START MATERIAL TO PROCESS
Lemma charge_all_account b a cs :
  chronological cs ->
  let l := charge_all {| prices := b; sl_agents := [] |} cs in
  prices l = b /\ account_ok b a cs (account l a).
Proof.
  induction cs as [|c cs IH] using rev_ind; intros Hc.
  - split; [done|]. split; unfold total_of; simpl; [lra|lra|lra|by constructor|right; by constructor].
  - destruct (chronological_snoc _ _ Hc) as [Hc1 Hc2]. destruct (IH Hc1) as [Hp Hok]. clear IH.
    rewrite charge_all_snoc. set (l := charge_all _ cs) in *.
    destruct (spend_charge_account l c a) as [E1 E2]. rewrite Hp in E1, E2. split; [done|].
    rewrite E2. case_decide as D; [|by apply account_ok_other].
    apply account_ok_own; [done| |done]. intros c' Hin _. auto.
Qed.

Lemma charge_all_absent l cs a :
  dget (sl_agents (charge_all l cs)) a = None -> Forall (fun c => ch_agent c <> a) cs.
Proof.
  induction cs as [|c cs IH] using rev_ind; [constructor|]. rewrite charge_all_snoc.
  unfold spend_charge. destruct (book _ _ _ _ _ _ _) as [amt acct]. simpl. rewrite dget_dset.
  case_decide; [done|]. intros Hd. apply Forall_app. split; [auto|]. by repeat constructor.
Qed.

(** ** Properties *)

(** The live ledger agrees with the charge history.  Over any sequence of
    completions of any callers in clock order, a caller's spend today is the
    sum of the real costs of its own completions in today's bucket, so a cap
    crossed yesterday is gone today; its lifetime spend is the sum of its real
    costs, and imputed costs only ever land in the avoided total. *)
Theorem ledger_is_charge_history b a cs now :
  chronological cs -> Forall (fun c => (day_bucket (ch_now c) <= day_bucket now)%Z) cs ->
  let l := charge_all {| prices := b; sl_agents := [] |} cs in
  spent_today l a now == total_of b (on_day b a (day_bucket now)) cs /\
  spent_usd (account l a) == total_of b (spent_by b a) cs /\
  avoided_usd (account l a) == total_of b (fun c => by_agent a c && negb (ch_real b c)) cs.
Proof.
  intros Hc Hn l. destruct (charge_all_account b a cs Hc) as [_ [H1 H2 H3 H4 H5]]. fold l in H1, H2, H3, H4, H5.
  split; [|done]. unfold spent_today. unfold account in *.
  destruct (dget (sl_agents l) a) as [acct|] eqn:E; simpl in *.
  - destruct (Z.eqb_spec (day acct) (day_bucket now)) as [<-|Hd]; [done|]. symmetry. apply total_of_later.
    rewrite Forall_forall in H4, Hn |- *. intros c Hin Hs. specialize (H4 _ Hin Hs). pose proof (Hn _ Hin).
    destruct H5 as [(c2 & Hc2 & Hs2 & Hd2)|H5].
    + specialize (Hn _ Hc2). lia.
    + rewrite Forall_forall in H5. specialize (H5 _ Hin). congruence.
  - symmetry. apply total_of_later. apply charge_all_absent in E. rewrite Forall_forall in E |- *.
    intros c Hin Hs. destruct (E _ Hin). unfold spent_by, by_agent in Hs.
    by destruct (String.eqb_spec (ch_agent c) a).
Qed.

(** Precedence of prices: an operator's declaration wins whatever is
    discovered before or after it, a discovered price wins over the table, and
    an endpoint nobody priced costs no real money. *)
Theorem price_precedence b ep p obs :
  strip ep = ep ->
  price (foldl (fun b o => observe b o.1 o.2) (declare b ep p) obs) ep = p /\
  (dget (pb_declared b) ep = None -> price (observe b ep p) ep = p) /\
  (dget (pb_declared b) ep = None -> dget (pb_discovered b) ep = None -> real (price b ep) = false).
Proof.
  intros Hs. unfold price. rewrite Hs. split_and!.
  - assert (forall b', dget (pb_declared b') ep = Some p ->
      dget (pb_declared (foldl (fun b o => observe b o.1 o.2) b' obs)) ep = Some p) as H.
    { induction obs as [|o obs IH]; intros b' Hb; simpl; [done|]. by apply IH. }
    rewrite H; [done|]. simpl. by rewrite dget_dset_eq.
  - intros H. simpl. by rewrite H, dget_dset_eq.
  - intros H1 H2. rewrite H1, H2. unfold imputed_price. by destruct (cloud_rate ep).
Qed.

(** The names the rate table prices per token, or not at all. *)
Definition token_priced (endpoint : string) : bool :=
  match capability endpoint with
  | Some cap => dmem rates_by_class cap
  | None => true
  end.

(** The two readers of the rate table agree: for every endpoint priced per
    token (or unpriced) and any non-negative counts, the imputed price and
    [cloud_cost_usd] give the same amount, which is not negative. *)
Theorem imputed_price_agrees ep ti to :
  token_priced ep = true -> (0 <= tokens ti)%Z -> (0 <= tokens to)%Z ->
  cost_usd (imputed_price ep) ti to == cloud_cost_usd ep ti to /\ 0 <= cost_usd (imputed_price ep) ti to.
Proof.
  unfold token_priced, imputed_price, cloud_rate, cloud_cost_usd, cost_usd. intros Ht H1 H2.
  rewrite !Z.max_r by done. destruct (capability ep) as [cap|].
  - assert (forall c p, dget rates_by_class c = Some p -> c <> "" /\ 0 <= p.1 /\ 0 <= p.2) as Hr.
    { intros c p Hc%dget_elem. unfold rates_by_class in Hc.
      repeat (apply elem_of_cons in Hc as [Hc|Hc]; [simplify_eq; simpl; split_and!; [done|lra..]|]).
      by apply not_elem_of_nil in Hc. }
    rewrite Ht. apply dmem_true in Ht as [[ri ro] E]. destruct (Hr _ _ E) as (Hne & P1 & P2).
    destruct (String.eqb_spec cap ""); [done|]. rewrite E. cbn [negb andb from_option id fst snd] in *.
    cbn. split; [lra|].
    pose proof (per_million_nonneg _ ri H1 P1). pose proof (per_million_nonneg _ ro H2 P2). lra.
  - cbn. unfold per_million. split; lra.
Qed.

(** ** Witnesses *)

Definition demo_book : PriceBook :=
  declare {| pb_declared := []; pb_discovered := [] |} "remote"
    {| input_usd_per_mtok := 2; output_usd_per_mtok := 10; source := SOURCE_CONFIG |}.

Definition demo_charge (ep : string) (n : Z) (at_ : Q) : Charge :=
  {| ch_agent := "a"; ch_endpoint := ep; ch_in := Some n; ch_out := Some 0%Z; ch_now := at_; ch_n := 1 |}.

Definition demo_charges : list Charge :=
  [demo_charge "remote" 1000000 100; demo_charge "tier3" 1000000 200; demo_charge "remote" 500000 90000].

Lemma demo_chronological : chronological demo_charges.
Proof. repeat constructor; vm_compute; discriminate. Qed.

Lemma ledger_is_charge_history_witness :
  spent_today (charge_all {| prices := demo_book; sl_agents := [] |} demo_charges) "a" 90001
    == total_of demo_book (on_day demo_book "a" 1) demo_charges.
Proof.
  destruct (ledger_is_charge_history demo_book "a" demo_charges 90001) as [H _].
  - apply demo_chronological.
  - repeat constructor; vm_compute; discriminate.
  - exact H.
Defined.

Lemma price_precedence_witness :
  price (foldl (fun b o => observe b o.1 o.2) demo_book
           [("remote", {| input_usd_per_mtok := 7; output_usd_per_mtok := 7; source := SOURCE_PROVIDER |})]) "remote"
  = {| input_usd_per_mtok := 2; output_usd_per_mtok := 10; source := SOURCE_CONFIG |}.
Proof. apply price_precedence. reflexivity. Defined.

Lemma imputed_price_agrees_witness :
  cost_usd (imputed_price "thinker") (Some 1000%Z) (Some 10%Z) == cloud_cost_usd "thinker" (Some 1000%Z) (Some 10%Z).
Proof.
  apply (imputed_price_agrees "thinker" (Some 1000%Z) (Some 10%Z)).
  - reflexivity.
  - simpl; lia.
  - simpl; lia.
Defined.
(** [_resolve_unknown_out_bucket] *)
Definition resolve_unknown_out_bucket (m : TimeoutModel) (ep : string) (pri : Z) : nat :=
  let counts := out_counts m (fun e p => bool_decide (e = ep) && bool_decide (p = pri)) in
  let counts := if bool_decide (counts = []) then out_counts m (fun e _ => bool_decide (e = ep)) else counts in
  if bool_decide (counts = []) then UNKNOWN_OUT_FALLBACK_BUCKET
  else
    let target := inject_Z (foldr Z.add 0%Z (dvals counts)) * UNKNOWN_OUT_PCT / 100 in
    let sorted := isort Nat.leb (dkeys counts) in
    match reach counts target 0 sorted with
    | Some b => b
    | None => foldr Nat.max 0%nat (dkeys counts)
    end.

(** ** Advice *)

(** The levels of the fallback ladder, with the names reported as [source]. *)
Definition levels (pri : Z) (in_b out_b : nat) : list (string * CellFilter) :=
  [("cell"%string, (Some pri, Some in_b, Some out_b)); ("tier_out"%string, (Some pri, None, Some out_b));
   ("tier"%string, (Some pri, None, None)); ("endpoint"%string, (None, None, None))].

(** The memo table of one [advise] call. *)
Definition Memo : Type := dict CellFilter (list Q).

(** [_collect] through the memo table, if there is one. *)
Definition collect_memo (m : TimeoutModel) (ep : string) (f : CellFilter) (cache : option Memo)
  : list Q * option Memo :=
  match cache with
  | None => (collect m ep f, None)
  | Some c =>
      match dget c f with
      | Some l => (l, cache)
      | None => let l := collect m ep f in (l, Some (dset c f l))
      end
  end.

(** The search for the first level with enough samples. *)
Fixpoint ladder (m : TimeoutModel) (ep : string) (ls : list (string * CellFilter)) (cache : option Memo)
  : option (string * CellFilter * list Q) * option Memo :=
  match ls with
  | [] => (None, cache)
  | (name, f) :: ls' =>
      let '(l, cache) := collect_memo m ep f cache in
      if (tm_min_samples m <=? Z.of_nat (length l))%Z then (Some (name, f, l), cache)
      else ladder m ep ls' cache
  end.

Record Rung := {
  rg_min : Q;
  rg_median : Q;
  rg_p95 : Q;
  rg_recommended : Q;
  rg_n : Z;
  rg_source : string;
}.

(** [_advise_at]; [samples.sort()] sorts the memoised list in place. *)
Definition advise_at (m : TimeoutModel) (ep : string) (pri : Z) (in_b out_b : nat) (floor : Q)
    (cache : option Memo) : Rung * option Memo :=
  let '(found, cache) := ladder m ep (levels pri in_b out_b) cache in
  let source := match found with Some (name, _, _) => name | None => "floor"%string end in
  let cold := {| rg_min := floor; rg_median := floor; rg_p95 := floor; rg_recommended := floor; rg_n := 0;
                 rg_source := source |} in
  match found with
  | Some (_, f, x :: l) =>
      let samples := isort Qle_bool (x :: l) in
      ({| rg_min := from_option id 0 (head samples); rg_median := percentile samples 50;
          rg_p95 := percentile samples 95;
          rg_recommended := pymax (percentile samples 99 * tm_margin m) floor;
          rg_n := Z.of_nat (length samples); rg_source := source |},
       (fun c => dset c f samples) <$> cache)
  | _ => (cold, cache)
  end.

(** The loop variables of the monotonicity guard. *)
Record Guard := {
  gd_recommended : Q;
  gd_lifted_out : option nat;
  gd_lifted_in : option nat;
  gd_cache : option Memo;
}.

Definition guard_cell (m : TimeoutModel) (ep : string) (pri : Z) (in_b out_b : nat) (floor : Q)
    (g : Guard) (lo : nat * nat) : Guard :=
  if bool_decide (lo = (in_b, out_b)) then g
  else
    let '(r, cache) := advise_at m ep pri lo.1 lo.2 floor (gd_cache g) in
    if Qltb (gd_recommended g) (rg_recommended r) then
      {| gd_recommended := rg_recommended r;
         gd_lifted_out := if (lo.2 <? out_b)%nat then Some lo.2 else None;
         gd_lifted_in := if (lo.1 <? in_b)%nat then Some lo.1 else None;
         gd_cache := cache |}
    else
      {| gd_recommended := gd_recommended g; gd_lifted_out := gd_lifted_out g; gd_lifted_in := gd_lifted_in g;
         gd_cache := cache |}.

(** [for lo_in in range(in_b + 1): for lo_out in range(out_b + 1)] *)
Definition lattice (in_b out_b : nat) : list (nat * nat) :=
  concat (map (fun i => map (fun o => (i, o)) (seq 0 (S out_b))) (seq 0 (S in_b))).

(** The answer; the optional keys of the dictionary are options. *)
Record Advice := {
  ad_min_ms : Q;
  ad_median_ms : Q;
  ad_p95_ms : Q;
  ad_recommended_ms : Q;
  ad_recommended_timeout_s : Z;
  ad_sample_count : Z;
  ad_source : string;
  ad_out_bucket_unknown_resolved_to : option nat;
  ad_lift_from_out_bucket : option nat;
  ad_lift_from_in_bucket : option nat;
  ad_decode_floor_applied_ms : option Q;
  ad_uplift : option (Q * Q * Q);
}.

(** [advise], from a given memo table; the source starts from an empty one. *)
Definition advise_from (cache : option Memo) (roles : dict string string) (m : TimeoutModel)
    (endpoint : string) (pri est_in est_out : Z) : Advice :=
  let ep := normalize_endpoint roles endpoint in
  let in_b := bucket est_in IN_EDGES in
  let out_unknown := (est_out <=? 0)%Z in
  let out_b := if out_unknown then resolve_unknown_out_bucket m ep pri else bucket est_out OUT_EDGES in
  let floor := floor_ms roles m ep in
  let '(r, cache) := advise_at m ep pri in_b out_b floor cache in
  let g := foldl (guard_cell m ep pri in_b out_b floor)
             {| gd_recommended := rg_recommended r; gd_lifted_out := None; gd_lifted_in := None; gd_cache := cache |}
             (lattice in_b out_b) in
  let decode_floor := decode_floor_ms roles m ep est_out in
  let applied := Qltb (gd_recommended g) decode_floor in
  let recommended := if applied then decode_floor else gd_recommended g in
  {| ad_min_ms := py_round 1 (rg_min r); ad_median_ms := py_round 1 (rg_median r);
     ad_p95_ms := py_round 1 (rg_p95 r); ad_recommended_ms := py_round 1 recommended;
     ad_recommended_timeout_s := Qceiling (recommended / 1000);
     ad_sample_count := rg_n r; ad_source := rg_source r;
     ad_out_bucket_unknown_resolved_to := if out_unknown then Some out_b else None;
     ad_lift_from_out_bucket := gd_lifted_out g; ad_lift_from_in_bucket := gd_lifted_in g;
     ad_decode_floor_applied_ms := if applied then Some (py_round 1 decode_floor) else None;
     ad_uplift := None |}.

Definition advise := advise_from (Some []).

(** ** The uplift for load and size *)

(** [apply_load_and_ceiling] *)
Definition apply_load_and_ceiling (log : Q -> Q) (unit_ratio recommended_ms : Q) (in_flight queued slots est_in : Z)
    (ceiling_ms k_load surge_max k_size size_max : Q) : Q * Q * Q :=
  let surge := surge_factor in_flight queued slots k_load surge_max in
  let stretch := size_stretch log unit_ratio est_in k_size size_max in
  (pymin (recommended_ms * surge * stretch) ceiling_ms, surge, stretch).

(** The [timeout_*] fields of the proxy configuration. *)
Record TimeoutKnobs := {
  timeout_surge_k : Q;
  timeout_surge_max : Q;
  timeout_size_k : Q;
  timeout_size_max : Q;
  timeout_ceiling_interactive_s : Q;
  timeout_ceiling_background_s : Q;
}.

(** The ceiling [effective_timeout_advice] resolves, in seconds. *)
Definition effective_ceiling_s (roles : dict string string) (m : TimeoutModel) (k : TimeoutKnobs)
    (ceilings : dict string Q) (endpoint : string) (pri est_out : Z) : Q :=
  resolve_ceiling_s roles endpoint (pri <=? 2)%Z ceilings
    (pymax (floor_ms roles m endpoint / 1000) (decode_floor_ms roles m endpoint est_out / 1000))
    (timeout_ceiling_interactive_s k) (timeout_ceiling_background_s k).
END MATERIAL TO PROCESS
- **EXERCISE BRIEF**
Each line from the first line of the listing through the line containing "(** ** Properties *)" must be set down exactly; no other line belongs in the answer.

- **ANSWER**
Lemma charge_all_account b a cs :
  chronological cs ->
  let l := charge_all {| prices := b; sl_agents := [] |} cs in
  prices l = b /\ account_ok b a cs (account l a).
Proof.
  induction cs as [|c cs IH] using rev_ind; intros Hc.
  - split; [done|]. split; unfold total_of; simpl; [lra|lra|lra|by constructor|right; by constructor].
  - destruct (chronological_snoc _ _ Hc) as [Hc1 Hc2]. destruct (IH Hc1) as [Hp Hok]. clear IH.
    rewrite charge_all_snoc. set (l := charge_all _ cs) in *.
    destruct (spend_charge_account l c a) as [E1 E2]. rewrite Hp in E1, E2. split; [done|].
    rewrite E2. case_decide as D; [|by apply account_ok_other].
    apply account_ok_own; [done| |done]. intros c' Hin _. auto.
Qed.

Lemma charge_all_absent l cs a :
  dget (sl_agents (charge_all l cs)) a = None -> Forall (fun c => ch_agent c <> a) cs.
Proof.
  induction cs as [|c cs IH] using rev_ind; [constructor|]. rewrite charge_all_snoc.
  unfold spend_charge. destruct (book _ _ _ _ _ _ _) as [amt acct]. simpl. rewrite dget_dset.
  case_decide; [done|]. intros Hd. apply Forall_app. split; [auto|]. by repeat constructor.
Qed.

(** ** Properties *)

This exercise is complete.